*Exercise data:*
============

(* ===== verification/PgMemoryRuns.v ===== *)
(** Runs of the PostgreSQL memory store: a server that reads statements back from their tokens, the witnesses, and
    behaviours of the code that surprise. *)
From Stdlib Require Import Ascii SpecFloat.
From S2P Require Import Prelude Errors Messages Execution Schema Ranking Decimal SemanticMemory SqlConversation.
From S2P Require Import GoStruct RedisSchema RedisMemoryRuns SqlText PgMemory PgMemoryProps.
Local Open Scope Z_scope.

#[export] Instance token_eq_dec : EqDecision token.
Proof. solve_decision. Defined.

(** * Reading statements *)

Definition text_of (s : list ascii) : string := String.string_of_list_ascii s.

Fixpoint read_names (ts : list token) : list string * list token :=
  match ts with
  | TName n :: ((TChar _ :: ts') as rest) =>
      if bool_decide (head rest = Some (TChar ",")) then let '(ns, r) := read_names ts' in (text_of n :: ns, r) else ([text_of n], rest)
  | TName n :: rest => ([text_of n], rest)
  | _ => ([], ts)
  end.
Fixpoint read_params (ts : list token) : list N :=
  match ts with TParam n :: TChar _ :: ts => n :: read_params ts | _ => [] end.
(** Equations with [sep] between them. *)
Fixpoint read_equals (sep : token) (ts : list token) : list (string * N) * list token :=
  match ts with
  | TName n :: TOp _ :: TParam k :: ((s :: ts') as rest) =>
      if bool_decide (s = sep) then let '(cs, r) := read_equals sep ts' in ((text_of n, k) :: cs, r) else ([(text_of n, k)], rest)
  | TName n :: TOp _ :: TParam k :: rest => ([(text_of n, k)], rest)
  | _ => ([], ts)
  end.

Definition read_stmt (ts : list token) : option PgStmt :=
  match ts with
  | k :: TName t :: ts1 =>
      if bool_decide (k = kw "UPDATE") then
        let '(sets, ts2) := read_equals (TChar ",") (tail ts1) in Some (StUpdate (text_of t) sets (read_equals (kw "AND") (tail ts2)).1)
      else None
  | k :: _ :: TName t :: ts1 =>
      if bool_decide (k = kw "INSERT") then
        let '(names, ts2) := read_names (tail ts1) in Some (StInsert (text_of t) (zip names (read_params (drop 3 ts2))))
      else if bool_decide (k = kw "DELETE") then Some (StDelete (text_of t) (read_equals (kw "AND") (tail ts1)).1)
      else None
  | _ => None
  end.

Lemma text_name n : text_of (sbytes n) = n.
Proof. apply String.string_of_list_ascii_of_string. Qed.

Lemma read_names_back names rest : match rest with TName _ :: _ => False | t :: _ => t <> TChar "," | [] => True end ->
  read_names (commas (map (fun n => [name_token n]) names) ++ rest) = (names, rest).
Proof.
  intros Hr. induction names as [|n names IH]; [by destruct rest as [|[] rest]|]. destruct names as [|m names].
  - cbn [map commas app name_token read_names]. rewrite text_name. destruct rest as [|[] rest]; try done. cbn [head]. by rewrite bool_decide_false by congruence.
  - change (commas (map (fun n => [name_token n]) (n :: m :: names)) ++ rest) with
      (TName (sbytes n) :: TChar "," :: commas (map (fun n => [name_token n]) (m :: names)) ++ rest).
    cbn [read_names head]. rewrite bool_decide_true by done. by rewrite IH, text_name.
Qed.

Lemma read_params_back ns c : read_params (commas (map (fun n => [TParam n]) ns) ++ [TChar c]) = ns.
Proof.
  induction ns as [|n ns IH]; [done|]. destruct ns as [|m ns]; [done|].
  change (commas (map (fun n => [TParam n]) (n :: m :: ns)) ++ [TChar c]) with (TParam n :: TChar "," :: commas (map (fun n => [TParam n]) (m :: ns)) ++ [TChar c]).
  cbn [read_params]. by rewrite IH.
Qed.

Fixpoint separated (sep : token) (cs : list (string * N)) : list token :=
  match cs with [] => [] | [c] => eq_tokens c | c :: cs => eq_tokens c ++ sep :: separated sep cs end.
Lemma and_separated cs : and_tokens cs = separated (kw "AND") cs.
Proof. induction cs as [|c [|d cs] IH]; [done|done|]. cbn [and_tokens separated] in *. by rewrite IH. Qed.
Lemma comma_separated cs : commas (map eq_tokens cs) = separated (TChar ",") cs.
Proof. induction cs as [|c [|d cs] IH]; [done|done|]. cbn [map commas separated] in *. by rewrite IH. Qed.

Lemma read_equals_back sep cs rest : match rest with TName _ :: _ => False | t :: _ => t <> sep | [] => True end ->
  read_equals sep (separated sep cs ++ rest) = (cs, rest).
Proof.
  intros Hr. induction cs as [|[n k] cs IH]; [by destruct rest as [|[] rest]|]. destruct cs as [|d cs].
  - cbn [separated eq_tokens name_token app fst snd read_equals]. rewrite text_name. destruct rest as [|x rest]; [done|].
    rewrite bool_decide_false; [done|]. by destruct x.
  - change (separated sep ((n, k) :: d :: cs) ++ rest) with (TName (sbytes n) :: op_token "=" :: TParam k :: sep :: separated sep (d :: cs) ++ rest).
    cbn [read_equals op_token]. rewrite bool_decide_true by done. by rewrite IH, text_name.
Qed.

Lemma read_stmt_back st : read_stmt (stmt_tokens st) = Some st.
Proof.
  destruct st as [t cols|t sets conds|t conds]; cbn [stmt_tokens].
  - change (read_stmt ([kw "INSERT"; kw "INTO"; name_token t; TChar "("] ++ ?x)) with
      (let '(names, ts2) := read_names x in Some (StInsert (text_of (sbytes t)) (zip names (read_params (drop 3 ts2))))).
    rewrite <- (map_map fst (fun n => [name_token n])), <- (map_map snd (fun n => [TParam n])), read_names_back by done.
    cbn [app drop]. rewrite drop_0, read_params_back, text_name. do 2 f_equal. clear. induction cols as [|[n k] cols IH]; [done|]. cbn [map zip zip_with fst snd]. by f_equal.
  - change (read_stmt ([kw "UPDATE"; name_token t; kw "SET"] ++ ?x)) with
      (let '(sets, ts2) := read_equals (TChar ",") x in Some (StUpdate (text_of (sbytes t)) sets (read_equals (kw "AND") (tail ts2)).1)).
    rewrite comma_separated, read_equals_back by done. cbn [tail]. rewrite and_separated, <- (app_nil_r (separated _ conds)), read_equals_back by done.
    by rewrite text_name.
  - change (read_stmt ([kw "DELETE"; kw "FROM"; name_token t; kw "WHERE"] ++ ?x)) with (Some (StDelete (text_of (sbytes t)) (read_equals (kw "AND") x).1)).
    by rewrite and_separated, <- (app_nil_r (separated _ conds)), read_equals_back, text_name.
Qed.

(** Texts are equal when they are the same; other values never are.  A row without id gets one. *)
#[export] Instance text_table : PgTable := {|
  veq x y := match x, y with PGo (VString a), PGo (VString b) => bool_decide (a = b) | _, _ => false end;
  complete_row r := match r !! "id" with Some _ => r | None => <["id" := PGo (VString "generated")]> r end |}.
#[export] Instance text_table_laws : PgTableLaws.
Proof.
  split.
  - intros t. by apply bool_decide_true.
  - intros r k v Hk. simpl. destruct (r !! "id") eqn:Hid; [done|]. rewrite lookup_insert_ne; [done|]. intros <-. by rewrite Hid in Hk.
Qed.

(** A server that executes the statements it can read. *)
#[export] Instance reading_server : PgServer (list PgRow) := {|
  pg_exec text args rows :=
    match read_stmt (tokens text) with
    | Some st => match run_stmt veq complete_row st args rows with Some (n, rows') => (Ok n, rows') | None => (Err (ENew "bind"), rows) end
    | None => (Err (ENew "syntax error"), rows)
    end;
  pg_query _ _ _ := Ok ([], None) |}.
#[export] Instance reading_server_laws : PgServerLaws.
Proof.
  split. intros st text args rows r rows' Ht. unfold pg_exec, reading_server. rewrite Ht, read_stmt_back.
  destruct (run_stmt _ _ st args rows) as [[n rows2]|]; intros [= <- <-]; [right; by exists n|by left].
Qed.

(** * A sample store

    Its table and embedding column have names that try to end their quotes. *)
Definition hostile_name : string := "mem" +:+ String quote "; DROP TABLE users; --".
Definition hostile_column : string := "vec" +:+ String quote (String quote " = $9").
Definition pg_notes_made : res PStore :=
  fst (NewStore true true None (RStruct note_fields) "notes" 1 [WithTableName hostile_name; WithEmbeddingColumn hostile_column; WithDistanceMetric "l2"]).
Definition pg_notes : PStore := Eval vm_compute in match pg_notes_made with Ok s => s | Err _ => mkPStore 0 "" "" "" (mkTable [] None None None "") [] end.

Lemma readable_computed name : bool_decide (nul ∈ sbytes name) = false -> readable name.
Proof. intros Hn. by apply bool_decide_eq_false_1 in Hn. Qed.

Lemma pg_notes_named : named pg_notes hostile_name hostile_column.
Proof.
  split; try (vm_compute; reflexivity); try (apply readable_computed; vm_compute; reflexivity).
  - repeat (apply Forall_cons; split; [split; [vm_compute; reflexivity|apply readable_computed; vm_compute; reflexivity]|]). by apply Forall_nil.
  - intros i Hi. destruct_or! Hi; injection Hi as <-; vm_compute; lia.
  - by eexists.
Qed.

Definition no_pg_embed (_ : string) (x : unit) : res (list Ranking.float) * unit := (Ok [one], x).
Definition pg_row (tenant : string) : PgRow := {[ "id" := PGo (VString "7"); "tenant" := PGo (VString tenant) ]}.
Definition pg_world (rows : list PgRow) : pworld (list PgRow) unit := mkPworld rows [mkPenv (fun rows => rows ++ [pg_row "carol"]) NoFault] tt.

Lemma pg_notes_proper : proper_table pg_notes hostile_column.
Proof.
  split; [apply (bool_decide_eq_true_1 _); vm_compute; reflexivity|]. intros c. vm_compute. intros [= <-]. split; [done|]. split; [done|]. lia.
Qed.

(** Alice remembers a note, another client acting first. *)
Lemma pg_memory_isolated_witness :
  others pg_notes "alice" (pw_rows (pg_called no_pg_embed pg_notes "alice" (PRemember (note "8" "bob")) (pg_world [pg_row "alice"; pg_row "bob"]))) =
  [pg_row "bob"; pg_row "carol"].
Proof.
  destruct (pg_memory_isolated no_pg_embed pg_notes hostile_name hostile_column pg_notes_named "alice" (PRemember (note "8" "bob"))
    (pg_world [pg_row "alice"; pg_row "bob"]) pg_notes_proper eq_refl) as [Hr|Hr].
  - apply (f_equal length) in Hr. vm_compute in Hr. discriminate.
  - rewrite Hr. vm_compute. reflexivity.
Defined.

Definition pg_hostile_query : PgQuery := mkPgQuery "hello" 5 f_unit
  [mkPgFilter "count" "gte" (PvOne (TInt 64) false (VInt 3)); mkPgFilter "tenant" "in" (PvSeq true false TString [VString "bob"; VString "x') OR true --"])]
  [mkOrder "created" "desc"].
Definition pg_query_text : string * list PgArg := Eval vm_compute in match buildRecallQuery pg_notes pg_hostile_query with Ok q => q | Err _ => ("", []) end.

Lemma pg_recall_statement_witness :
  buildRecallQuery pg_notes pg_hostile_query = Ok pg_query_text /\
  arg_of (PVector [one] :: PGo (VString "alice") :: pg_query_text.2) 5 = Some (PArray [VString "bob"; VString "x') OR true --"]).
Proof.
  assert (Hq : buildRecallQuery pg_notes pg_hostile_query = Ok (pg_query_text.1, pg_query_text.2)) by (vm_compute; reflexivity).
  split; [exact Hq|].
  destruct (pg_recall_statement pg_notes hostile_name hostile_column pg_notes_named pg_hostile_query _ _ Hq) as (_ & _ & Ha).
  exact (Ha _ _ 1%nat _ eq_refl).
Defined.

(** * Behaviours of the code that surprise *)

Definition typed_fields (tenant : GoTyp) : list Field := [field "ID" TString "id,pk"; field "Tenant" tenant "tenant,identifier"; field "Text" TString "content,content"].
Definition store_for (metric : string) (fs : list Field) : PStore :=
  match (NewStore true true None (RStruct fs) "notes" 1 [WithDistanceMetric metric]).1 with Ok s => s | Err _ => pg_notes end.

(** A struct whose identifier is not a text is accepted; the identity is then dropped, and a row without tenant, or with
    the one that the value names, is written. *)
Lemma pg_identifier_dropped :
  is_ok (NewStore true true None (RStruct (typed_fields (TInt 64))) "notes" 1 []).1 = true /\
  let s := store_for "cosine" (typed_fields (TInt 64)) in
  setIdentifierField s [VString ""; VInt 42; VString "hello"] "alice" = [VString ""; VInt 42; VString "hello"] /\
  (exists text, insert_statement s (setIdentifierField s [VString ""; VInt 42; VString "hello"] "alice") [one] =
    Ok (text, [PGo (VInt 42); PGo (VString "hello"); PVector [to_float32 one]])) /\
  exists text, insert_statement s (setIdentifierField s [VString ""; VInt 0; VString "hello"] "alice") [one] =
    Ok (text, [PGo (VString "hello"); PVector [to_float32 one]]).
Proof. vm_compute. split_and!; try done; by eexists. Qed.

(** A threshold above one, which an unbounded inner product can ask for, is refused. *)
Lemma pg_threshold_refused :
  is_ok (buildRecallQuery (store_for "inner_product" (typed_fields TString)) (mkPgQuery "hello" 5 (f_add one one) [] [])) = false.
Proof. vm_compute. done. Qed.

(** Forgetting an entry that is not there succeeds. *)
Lemma pg_forget_missing :
  Forget pg_notes "alice" "no such entry" (pg_world []) = (Ok tt, mkPworld [pg_row "carol"] [] tt).
Proof. vm_compute. done. Qed.

(** The parameters of the tools name the fields that are not stored. *)
Lemma pg_input_unstored :
  (GenerateInputSchema (mkPStore 1 "" "" "" (mkTable [] None None None "") [GoStruct.mkField "Extra" true TString None "" "" "" "" ""]) (fun _ => [])).1 =
  [("Extra", AObj [])].
Proof. vm_compute. done. Qed.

============

*Goal of the exercise:* The expected response is the material above given again line by line, from its first line to the line holding "if bool_decide (s", inclusive.

*Written response:*
(* ===== verification/PgMemoryRuns.v ===== *)
(** Runs of the PostgreSQL memory store: a server that reads statements back from their tokens, the witnesses, and
    behaviours of the code that surprise. *)
From Stdlib Require Import Ascii SpecFloat.
From S2P Require Import Prelude Errors Messages Execution Schema Ranking Decimal SemanticMemory SqlConversation.
From S2P Require Import GoStruct RedisSchema RedisMemoryRuns SqlText PgMemory PgMemoryProps.
Local Open Scope Z_scope.

#[export] Instance token_eq_dec : EqDecision token.
Proof. solve_decision. Defined.

(** * Reading statements *)

Definition text_of (s : list ascii) : string := String.string_of_list_ascii s.

Fixpoint read_names (ts : list token) : list string * list token :=
  match ts with
  | TName n :: ((TChar _ :: ts') as rest) =>
      if bool_decide (head rest = Some (TChar ",")) then let '(ns, r) := read_names ts' in (text_of n :: ns, r) else ([text_of n], rest)
  | TName n :: rest => ([text_of n], rest)
  | _ => ([], ts)
  end.
Fixpoint read_params (ts : list token) : list N :=
  match ts with TParam n :: TChar _ :: ts => n :: read_params ts | _ => [] end.
(** Equations with [sep] between them. *)
Fixpoint read_equals (sep : token) (ts : list token) : list (string * N) * list token :=
  match ts with
  | TName n :: TOp _ :: TParam k :: ((s :: ts') as rest) =>
      if bool_decide (s = sep) then let '(cs, r) := read_equals sep ts' in ((text_of n, k) :: cs, r) else ([(text_of n, k)], rest)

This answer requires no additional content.